§ **WORK ITEM**
Find every line in the listing below that includes the word "serialiser", then give only how many there are.

§ **RECORDED DATA**
(** X13: the non-interactive end of [main] reports a successful result
    with [console.log], as the line [client: path], and a failed one with
    [console.error], as the line [client: error], and asks for
    [process.exit(1)] for a failed one; the report of a list of results is
    the report of its parts, one after the other on each stream, with the
    exit asked by either part.  So it prints exactly one line per result
    and calls [process.exit(1)] exactly when some client failed, and when
    it does not, nothing went to [console.error]. *)
Theorem report_exit_status :
  (forall r,
      Index.report [r] =
      if success (Main.outcome r)
      then ([Main.client r +:+ ": " +:+ path (Main.outcome r)], [], false)
      else ([],
            [Main.client r +:+ ": "
             +:+ default "undefined" (error (Main.outcome r))],
            true)) /\
  (forall first rest,
      Index.report (first ++ rest)
      = ((Index.report first).1.1 ++ (Index.report rest).1.1,
         (Index.report first).1.2 ++ (Index.report rest).1.2,
         (Index.report first).2 || (Index.report rest).2)) /\
  (forall results,
      let '(printed, complaints, exits) := Index.report results in
      length printed + length complaints = length results /\
      (exits = true <->
       exists r, r ∈ results /\ success (Main.outcome r) = false) /\
      (exits = false -> complaints = [])).
Proof.
  split; [|split; [apply report_append|]].
  - intros [client [[] config_path error]]; reflexivity.
  - intros results. unfold Index.report. cbv zeta.
    set (failed := filter (fun r => negb (success (Main.outcome r))) results).
    rewrite !length_map. split; [|split].
    + unfold failed. clear failed. induction results as [|r results IH]; [done|].
      rewrite !filter_cons. destruct (success (Main.outcome r)); simpl; lia.
    + split.
      * intros Hex. destruct failed as [|r failed'] eqn:Hf; [done|].
        assert (Hr : r ∈ failed) by (rewrite Hf; left).
        apply list_elem_of_filter in Hr as [Hr Hin].
        exists r. split; [done|]. by destruct (success (Main.outcome r)).
      * intros (r & Hin & Hr).
        assert (Hf : r ∈ failed).
        { apply list_elem_of_filter. split; [by rewrite Hr|done]. }
        by destruct failed; [inversion Hf|].
    + by destruct failed.
Qed.
End CommandLine.

Section Selection.
Context {R : NodeRuntime} {P : Process}.
Variable trim : string -> string.
Variables add_to_copilot_cli add_to_gemini : ClientAddFunction.

(** X14: the ids that [main] keeps from the [--clients] argument are items
    of that argument, in their order and as they were typed, that name a
    registered client once lowercased; in a process in which
    [os.homedir()] and [process.cwd()] return, the loop then returns
    exactly one result per kept id, in that order and under the id as
    typed, provided the two adapters outside this development return a
    result like the others. *)
Theorem selection_is_configured clients_argument config is_global w :
  homedir_throws = None -> cwd_throws = None ->
  adapter_never_throws add_to_copilot_cli ->
  adapter_never_throws add_to_gemini ->
  let selected :=
    Index.selected_from_arguments trim add_to_copilot_cli add_to_gemini
      clients_argument in
  selected `sublist_of` Index.parse_comma_separated trim clients_argument /\
  Forall (fun id => is_Some (Clients.lookup_client add_to_copilot_cli add_to_gemini
                               (toLowerCase id))) selected /\
  exists w' results,
    Main.configure_clients add_to_copilot_cli add_to_gemini config is_global
      selected [] w = (w', Ok results) /\
    map Main.client results = selected.
Proof.
  intros Hhome Hcwd Hc Hg selected.
  assert (Hsel : Forall (Clients.selectable add_to_copilot_cli add_to_gemini)
                   selected).
  { unfold selected, Index.selected_from_arguments.
    destruct clients_argument; [|done].
    apply Forall_forall. intros id [Hid _]%list_elem_of_filter.
    by apply Is_true_true in Hid. }
  split; [|split].
  - unfold selected, Index.selected_from_arguments.
    destruct clients_argument; [apply sublist_filter|apply sublist_nil_l].
  - eapply Forall_impl; [exact Hsel|]. intros id.
    unfold Clients.selectable, Clients.is_client_name.
    destruct (Clients.lookup_client _ _ _); [eauto|discriminate].
  - destruct (configure_clients_total add_to_copilot_cli add_to_gemini config
                is_global selected [] w Hhome Hcwd Hc Hg Hsel)
      as (w' & results & Hrun & Hnames).
    by exists w', results.
Qed.
End Selection.

(** ** Failures before the write *)

Section Failures.
Context {R : NodeRuntime}.

(** What follows is about a process in which [os.homedir()] and
    [process.cwd()] return. *)
#[local] Existing Instance healthy.

Lemma fails_quietly_bind dir {A B} (m : M A) (k : A -> M B) :
  quiet dir m -> (forall a, fails_quietly dir (k a)) ->
  fails_quietly dir (bindM m k).
Proof.
  intros Hm Hk w. unfold bindM. destruct (Hm w) as (l1 & H1 & Q1).
  destruct (m w) as [w1 [a|e]]; simpl in *.
  - destruct (Hk a w1) as (l2 & e & H2 & Q2 & He). exists (l1 ++ l2), e.
    rewrite H2, H1, app_assoc, forallb_app, Q1, Q2. done.
  - by exists l1, e.
Qed.

(** The tail of the YAML and TOML adapters under a serialiser that
    rejects every document. *)
Lemma rejected_before_write dir (stringify : value -> result string)
    (merged : result value) config_path :
  (forall document, exists e, stringify document = Throw e) ->
  fails_quietly dir
    (existing_config <- liftR merged ;;
     text <- liftR (stringify existing_config) ;;
     writeFileSync config_path text).
Proof.
  intros Hreject w. unfold bindM, liftR. destruct merged as [document|e].
  - destruct (Hreject document) as [e ->]. exists [], e.
    simpl. by rewrite app_nil_r.
  - exists [], e. simpl. by rewrite app_nil_r.
Qed.

Lemma guarded_fails_quietly config_path (body : M unit) f :
  fails_quietly (path_dirname config_path) body ->
  exists w' r,
    guarded config_path body (start f) = (w', Ok r) /\
    path r = config_path /\ success r = false /\
    forallb (quiet_call (path_dirname config_path)) (calls w') = true.
Proof.
  intros Hbody. rewrite guarded_run.
  destruct (Hbody (start f)) as (more & e & Hcalls & Hq & He).
  destruct (body (start f)) as [w' [[]|e']]; simpl in *; [done|].
  eexists _, _. split; [reflexivity|]. simpl. by rewrite Hcalls.
Qed.

(** X15: when the YAML or TOML serialiser rejects every document, the
    adapters of Continue, Goose and Codex report a failure and never call
    [writeFileSync]: the file is left as it was. *)
Theorem rejected_document_is_not_written config run stringify f :
  (run, stringify) ∈ serialising_runs config ->
  (forall document, exists e, stringify document = Throw e) ->
  exists w' r,
    run (start f) = (w', Ok r) /\
    success r = false /\
    forallb (quiet_call (path_dirname (path r))) (calls w') = true.
Proof.
  unfold serialising_runs. rewrite !elem_of_cons, elem_of_nil.
  intros H Hreject.
  repeat destruct H as [H|H]; try done; injection H as -> ->;
    at_resolved_path; simpl;
    match goal with
    | |- context [guarded ?p ?body (start f)] =>
        destruct (guarded_fails_quietly p body f)
          as (w' & r & Hrun & Hp & Hs & Hq);
        [ apply fails_quietly_bind; [apply quiet_ensure_directory|];
          intros []; apply fails_quietly_bind;
          [ apply quiet_read_config_with
          | intros existing_config; by apply rejected_before_write ]
        | exists w', r; split; [exact Hrun|]; split; [exact Hs|];
          by rewrite Hp ]
    end.
Qed.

§ **RESULT OF THE EXERCISE**
2